O consumo de alimentos também é apontado como outra agravante. No Brasil, boa parte dos jovens e crianças, especialmente aqueles em situação de vulnerabilidade, dependem das escolas para se alimentar. Sem acesso ao ambiente escolar, aqueles que tiveram condições recorreram aos ultraprocessados. Prato cheio para o agravamento da obesidade, recorte da pesquisa. 

Para Luciana Bisotto, a investigação ilustra o problema.

"A pesquisa mostra que o principal eixo de ação das comunidades organizadas no primeiro ano da crise da pandemia foi no combate à fome. E algumas dessas iniciativas incluíram também a distribuição de orgânicos.

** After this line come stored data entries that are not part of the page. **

(* ===== verification/FileWriterTheorems.v ===== *)
(** * FileWriterTheorems: the properties of [WritableFileWriter], and a log on top of it

    [WritableFileWriter] in the OS-buffered mode is a destination of the log writer
    ([FileWriter_reliable]), so that the theorems about logs hold for the bytes in a file. *)

From Stdlib Require Import Strings.Byte Strings.String.
From stdpp Require Import list.
From S2P Require Import Prelude.
From S2P Require Import Slice.
From S2P Require Import Coding.
From S2P Require Import Status.
From S2P Require Import AlignedBuffer.
From S2P Require Import FileApi.
From S2P Require Import FileWriter.
From S2P Require Import FileWriterSpec.
From S2P Require Import LogWriter.

(** ** Calls *)

Inductive writer_call : Type :=
| WAppend (data : Slice) | WFlush | WSync (use_fsync : bool) | WSyncWithoutFlush (use_fsync : bool) | WClose.

Section calls.
Context `{Host} {F : Type} `{WritableFile F} (new_chars : Z -> Z * list byte).

Definition writer_run (c : writer_call) : W (F := F) Status :=
  match c with
  | WAppend d => FileWriter.Append new_chars d
  | WFlush => Flush
  | WSync b => Sync b
  | WSyncWithoutFlush b => SyncWithoutFlush b
  | WClose => Close
  end.
End calls.

(** A file about which nothing is known satisfies the laws of a working file vacuously. *)
Definition unknown_file (F : Type) `{WritableFile F} : WorkingFile F.
Proof.
  refine {| bytes_of := fun _ => []; works := fun _ => False; file_fits := fun _ => True; same_mode := fun f f' =>
    UseOSBuffer f' = UseOSBuffer f /\ UseDirectIO f' = UseDirectIO f /\
    GetRequiredBufferAlignment f' = GetRequiredBufferAlignment f |}; by intros.
Defined.

(** C27: whatever the file does and whichever calls fail, a writer that is open stays
    consistent: each call returns, no assertion fails, no byte outside of the buffer is
    touched, every positional write starts at a multiple of the alignment; only [Close]
    lets go of the file. *)
Theorem file_writer_never_aborts `{Host} {F} `{WritableFile F} new_chars `{Allocator new_chars} (w : WritableFileWriter (F := F)) f c :
  writer_ok w -> writable_file_ w = Some f ->
  (forall d, c = WAppend d -> bytes_per_sync_ w = 0 \/ filesize_ w + zlen d < 2 ^ 63) ->
  exists s w', writer_run new_chars c w = Ret (s, w') /\ writer_ok w' /\ (writable_file_ w' = None <-> c = WClose).
Proof.
  intros Hw Hf Hc. pose (unknown_file F) as HWF.
  assert (forall s w', (exists f', writable_file_ w' = Some f') -> c <> WClose -> writer_run new_chars c w = Ret (s, w') -> writer_ok w' ->
    exists s w', writer_run new_chars c w = Ret (s, w') /\ writer_ok w' /\ (writable_file_ w' = None <-> c = WClose)) as Hret.
  { intros s w' [f' Hf'] Hne E Hw'. exists s, w'. rewrite Hf'. split; [done|]. split; [done|]. by split. }
  destruct c as [d| |b|b|]; cbn [writer_run] in *.
  - destruct (FileWriter_Append_spec new_chars d w f Hw Hf (Hc d eq_refl)) as (s & w' & E & Hw' & Hf' & _). by eapply Hret.
  - destruct (Flush_spec new_chars w f Hw Hf) as (s & w' & E & [Hw' _ Hf' _ _ _]). by eapply Hret.
  - destruct (Sync_spec new_chars b w f Hw Hf) as (s & w' & E & Hw' & Hf' & _). by eapply Hret.
  - destruct (IsSyncThreadSafe f) eqn:Es.
    + destruct (SyncInternal_spec new_chars b w f Hw Hf) as (s & w' & E & Hw' & _ & Hf' & _). eapply Hret; [exact Hf'|done| |exact Hw'].
      unfold SyncWithoutFlush. rewrite (W_bind_ret new_chars _ _ _ _ _ (eq_refl : wget w = Ret (w, w))), Hf, Es. exact E.
    + eapply Hret; [by exists f|done| |exact Hw]. unfold SyncWithoutFlush.
      rewrite (W_bind_ret new_chars _ _ _ _ _ (eq_refl : wget w = Ret (w, w))), Hf, Es. reflexivity.
  - destruct (Close_file_spec new_chars w f Hw Hf) as (s & w' & f' & E & Hw' & Hf' & _). exists s, (set_file w' None). split; [|split; [by destruct Hw'|done]].
    unfold Close. rewrite (W_bind_ret new_chars _ _ _ _ _ (eq_refl : wget w = Ret (w, w))), Hf. by rewrite (W_bind_ret new_chars _ _ _ _ _ E).
Qed.

(** C28: with a file that works, and while the size is one that it can have, no call fails; what has been appended is what the file
    holds after [Flush] and [Sync], up to the padding of the last unit in the unbuffered
    mode, and exactly what it holds when it is closed. *)
Theorem file_writer_contents `{Host} {F} `{WorkingFile F} new_chars `{Allocator new_chars} (w : WritableFileWriter (F := F)) data :
  writer_ok w -> holds w data -> filesize_ w = zlen data ->
  (forall d, zlen (data ++ d) < 2 ^ 63 -> file_fits (zlen (data ++ d)) -> exists s w', FileWriter.Append new_chars d w = Ret (s, w') /\ ok s = true /\
     writer_ok w' /\ holds w' (data ++ d) /\ filesize_ w' = zlen (data ++ d)) /\
  (exists s w', Flush w = Ret (s, w') /\ ok s = true /\ writer_ok w' /\ holds w' data /\ in_file w' data /\ filesize_ w' = zlen data) /\
  (forall b, exists s w', Sync b w = Ret (s, w') /\ ok s = true /\ writer_ok w' /\ holds w' data /\ in_file w' data /\ filesize_ w' = zlen data) /\
  (exists s w' f', Close_file w = Ret (s, w') /\ ok s = true /\ writable_file_ w' = Some f' /\ bytes_of f' = data /\
     Close w = Ret (s, set_file w' None)).
Proof.
  intros Hw Hh Hsz. pose proof Hh as (Hl & f & Hf & _). split; [|split; [|split]].
  - intros d Hd Hfit. change (2 ^ 63) with 9223372036854775808 in Hd.
    destruct (FileWriter_Append_spec new_chars d w f Hw Hf) as (s & w' & E & Hw' & _ & Hs & _ & _ & _ & Hh').
    { right. change (2 ^ 63) with 9223372036854775808. rewrite zlen_app in Hd. lia. }
    destruct (Hh' data Hh) as [Es Hh2]; [by destruct (use_os_buffer_ w)|]. rewrite Es in Hs. exists s, w'. do 4 (split; [done|]).
    rewrite Hs, Hsz, zlen_app. rewrite zlen_app in Hd. pose proof (zlen_nonneg d). pose proof (zlen_nonneg data). apply u64_small. lia.
  - destruct (Flush_spec new_chars w f Hw Hf) as (s & w' & E & [Hw' Hk _ _ _ Hh']). destruct (Hh' data Hh) as (Es & Hh2 & Hi).
    exists s, w'. do 5 (split; [done|]). by rewrite (k_size _ _ Hk).
  - intros b. destruct (Sync_spec new_chars b w f Hw Hf) as (s & w' & E & Hw' & _ & Hs & Hh'). destruct (Hh' data Hh) as (Es & Hh2 & Hi).
    exists s, w'. do 5 (split; [done|]). by rewrite Hs.
  - destruct (Close_file_spec new_chars w f Hw Hf) as (s & w' & f' & E & Hw' & Hf' & Hd). destruct (Hd data Hh Hsz) as (Es & Hb & _).
    exists s, w', f'. do 4 (split; [done|]). unfold Close.
    rewrite (W_bind_ret new_chars _ _ _ _ _ (eq_refl : wget w = Ret (w, w))), Hf. by rewrite (W_bind_ret new_chars _ _ _ _ _ E).
Qed.

(** ** A log in a file *)

Section log.
Context `{Host} {F : Type} `{WorkingFile F} (new_chars : Z -> Z * list byte) `{!Allocator new_chars}.

(** What the log writer sees of a file writer. *)
#[export] Instance FileWriter_dest : LogDest (WritableFileWriter (F := F)) := {
  dest_append w s := match FileWriter.Append new_chars s w with Ret r => r | _ => (IOError [] [], w) end;
  dest_flush w := match Flush w with Ret r => r | _ => (IOError [] [], w) end;
}.

(** The appended bytes, and those of them that are in the file. *)
Definition written (w : WritableFileWriter (F := F)) : list byte :=
  match writable_file_ w with Some f => bytes_of f ++ filled (buf_ w) | None => [] end.

Definition file_contents (w : WritableFileWriter (F := F)) : list byte :=
  match writable_file_ w with Some f => bytes_of f | None => [] end.

Lemma holds_written w data : use_os_buffer_ w = true -> holds w data -> written w = data.
Proof. intros Hos [_ (f & Hf & _ & _ & _ & Hd)]. rewrite Hos in Hd. unfold written. by rewrite Hf. Qed.

(** An open writer in the buffered mode, without syncing in between. *)
Definition log_file (w : WritableFileWriter (F := F)) : Prop :=
  writer_ok w /\ use_os_buffer_ w = true /\ bytes_per_sync_ w = 0 /\ filesize_ w = u64 (zlen (written w)) /\ holds w (written w).

#[export] Instance FileWriter_reliable : ReliableDest (WritableFileWriter (F := F)).
Proof using Allocator0 F H H0 H1 new_chars.
  refine {| contents := written; delivered := file_contents; dest_ok := log_file; dest_fits := file_fits; dest_fits_le := file_fits_le |}.
  - intros w s (Hw & Hos & Hb & Hsz & Hh) Hfit. rewrite <- zlen_app in Hfit. pose proof Hh as (_ & f & Hf & _).
    destruct (FileWriter_Append_spec new_chars s w f Hw Hf (or_introl Hb)) as (st & w' & E & Hw' & _ & Hs & Ho & Hbp & _ & Hh').
    destruct (Hh' _ Hh) as [Es Hh2]; [by rewrite Hos|]. rewrite Es in Hs. simpl. rewrite E. simpl. rewrite Hos in Ho.
    pose proof (holds_written w' _ Ho Hh2) as Ec. unfold log_file. rewrite Ec. split; [done|]. split; [|done].
    split; [done|]. split; [done|]. split; [by rewrite Hbp|]. split; [|done]. by rewrite Hs, Hsz, u64_add_l, zlen_app.
  - intros w (Hw & Hos & Hb & Hsz & Hh). pose proof Hh as (_ & f & Hf & _).
    destruct (Flush_spec new_chars w f Hw Hf) as (st & w' & E & [Hw' Hk [f' Hf'] _ Hdr Hh']). destruct (Hh' _ Hh) as (Es & Hh2 & _).
    simpl. rewrite E. simpl. pose proof (k_os _ _ Hk) as Ho. rewrite Hos in Ho. pose proof (holds_written w' _ Ho Hh2) as Ec.
    unfold log_file. rewrite Ec. split; [done|]. split; [split; [done|split; [done|split; [by rewrite (k_bytes _ _ Hk)|]]]|].
    { split; [|done]. by rewrite (k_size _ _ Hk). }
    split; [done|]. rewrite <- Ec. unfold file_contents, written. rewrite Hf', (filled_nil new_chars), app_nil_r; [done|apply (wo_buf _ Hw')|].
    apply Hdr; [done|by left].
Defined.
End log.

(** ** A file in memory *)

(** The file, with the mode it was opened in; units of four bytes. *)
Record MemFile : Type := mkMem { mem_bytes : list byte; mem_os : bool }.
Definition mem_op (g : MemFile -> list byte) (f : MemFile) : Status * MemFile := (OK, mkMem (g f) (mem_os f)).
#[export] Instance MemFile_ops : WritableFile MemFile := {
  UseOSBuffer := mem_os;
  UseDirectIO f := negb (mem_os f);
  GetRequiredBufferAlignment _ := 4;
  IsSyncThreadSafe _ := true;
  file_Append f d := mem_op (fun f => mem_bytes f ++ d) f;
  PositionedAppend f p d i := mem_op (fun f => overwrite (mem_bytes f) i d) f;
  Truncate f n := mem_op (fun f => ztake n (mem_bytes f)) f;
  file_Close := mem_op mem_bytes;
  file_Flush := mem_op mem_bytes;
  file_Sync := mem_op mem_bytes;
  file_Fsync := mem_op mem_bytes;
  file_RangeSync f a b := mem_op mem_bytes f;
  file_InvalidateCache f a b := mem_op mem_bytes f;
  file_PrepareWrite f a b := f;
}.
#[export] Instance MemFile_working : WorkingFile MemFile.
Proof.
  refine {| bytes_of := mem_bytes; works := fun _ => True; file_fits := fun _ => True; same_mode := fun f f' => mem_os f' = mem_os f |}; try done.
  - intros f r _ [->|[->|[->|(a & b & _ & _ & _ & ->)]]]; done.
  - intros f f' E. simpl. by rewrite E.
Defined.

#[local] Existing Instance le_host.

(** A writer that has just been opened on an empty file. *)
Definition mem_writer (os : bool) : WritableFileWriter (F := MemFile) :=
  match WritableFileWriter_new zero_chars (mkMem [] os) 0 0 with
  | Ret w => w
  | _ => mkFileWriter None AlignedBuffer_new 0 0 0 false false false 0 0
  end.
Lemma mem_writer_ok os : writer_ok (mem_writer os) /\ writable_file_ (mem_writer os) = Some (mkMem [] os) /\
  filesize_ (mem_writer os) = 0 /\ holds (mem_writer os) [].
Proof.
  destruct (WritableFileWriter_new_spec zero_chars (mkMem [] os) 2 0 0) as (w & E & Hw & Hf & Hs & _ & _ & Hh); [reflexivity|lia|lia|].
  unfold mem_writer. rewrite E. split; [done|]. split; [done|]. split; [done|]. by apply Hh.
Qed.

Lemma file_writer_never_aborts_witness :
  exists s w', @writer_run le_host MemFile MemFile_ops zero_chars (WAppend (str "abcde")) (mem_writer false) = Ret (s, w').
Proof.
  destruct (mem_writer_ok false) as (Hw & Hf & Hs & _).
  destruct (@file_writer_never_aborts le_host MemFile MemFile_ops zero_chars zero_chars_allocator (mem_writer false) _
    (WAppend (str "abcde")) Hw Hf) as (s & w' & E & _); [|exists s, w'; exact E].
  intros d [= <-]. right. rewrite Hs. vm_compute. done.
Defined.

Lemma file_writer_contents_witness :
  exists s w', FileWriter.Append zero_chars (str "abcde") (mem_writer false) = Ret (s, w') /\ ok s = true /\ holds w' (str "abcde").
Proof.
  destruct (mem_writer_ok false) as (Hw & Hf & Hs & Hh).
  destruct (@file_writer_contents le_host MemFile MemFile_ops MemFile_working zero_chars zero_chars_allocator (mem_writer false) [] Hw Hh Hs)
    as (HA & _). destruct (HA (str "abcde")) as (s & w' & E & Es & _ & Hh' & _); [vm_compute; done|done|].
  exists s, w'. exact (conj E (conj Es Hh')).
Defined.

Lembrando que nos territórios em condições maiores de vulnerabilidade urbana muitos deles se alimentam mais de produtos ultraprocessados e menos nutritivos e com o fechamento das escolas políticas importantes pra garantir segurança alimentar e nutricional desses grupos como o PNAE tiveram uma ação muito descoordenada e frágil de manutenção".

Após deixar oficialmente o mapa da fome da Organização das Nações Unidas (ONU) em 2014, o Brasil ainda é classificado como em transição nutricional. No entanto, a gravidade da situação é escancarada, sobretudo, pelo crescimento do problema, em contrapartida à redução das taxas de subnutrição.

Ao analisarem os esforços em mitigar o novo problema brasileiro, os pesquisadores perceberam a descontinuidade de políticas para fortalecer a segurança alimentar, antes desenvolvidas no país através de programas como o Fome Zero, o Bolsa Família e o Programa Nacional de Alimentação Escola (PNAE).

Citados como direitos constitucionais, a brincadeira e o lazer também tiveram declínio durante o isolamento social. Os pesquisadores dizem que o uso do espaço público para as atividades deu lugar a limitações dentro de casa, o que culminou com o aumento do uso de apps e games. No entanto, o problema é estrutural. Dados do relatório apontam que apenas 40% dos prédios de pré-escolas brasileiras possuem playgrounds, dessas, 33% têm espaço aberto.

Com as principais lacunas definidas, o grupo elencou uma série de recomendações. Para Lauren Andres, UCL Bartlett School of Planning, coordenadora da equipe internacional, é preciso que crianças e jovens se façam ouvir.

"O que dizemos no nosso relatório é que nunca podemos ignorar suas vozes e seus direitos. Esse é grande fracasso da Organização Mundial da Saúde e dos governos. Em pensar que eles poderiam ficar de lado já que não eram grupo de risco", diz.

Agora os pesquisadores partem para novas fases da pesquisa, que incluem entrevistas com agentes que trabalham com jovens em comunidades periféricas, questionários qualitativos e oficinas participativas de diálogos com os menores e instituições. No Brasil, as conversas serão com jovens de Paraisópolis e Heliópolis.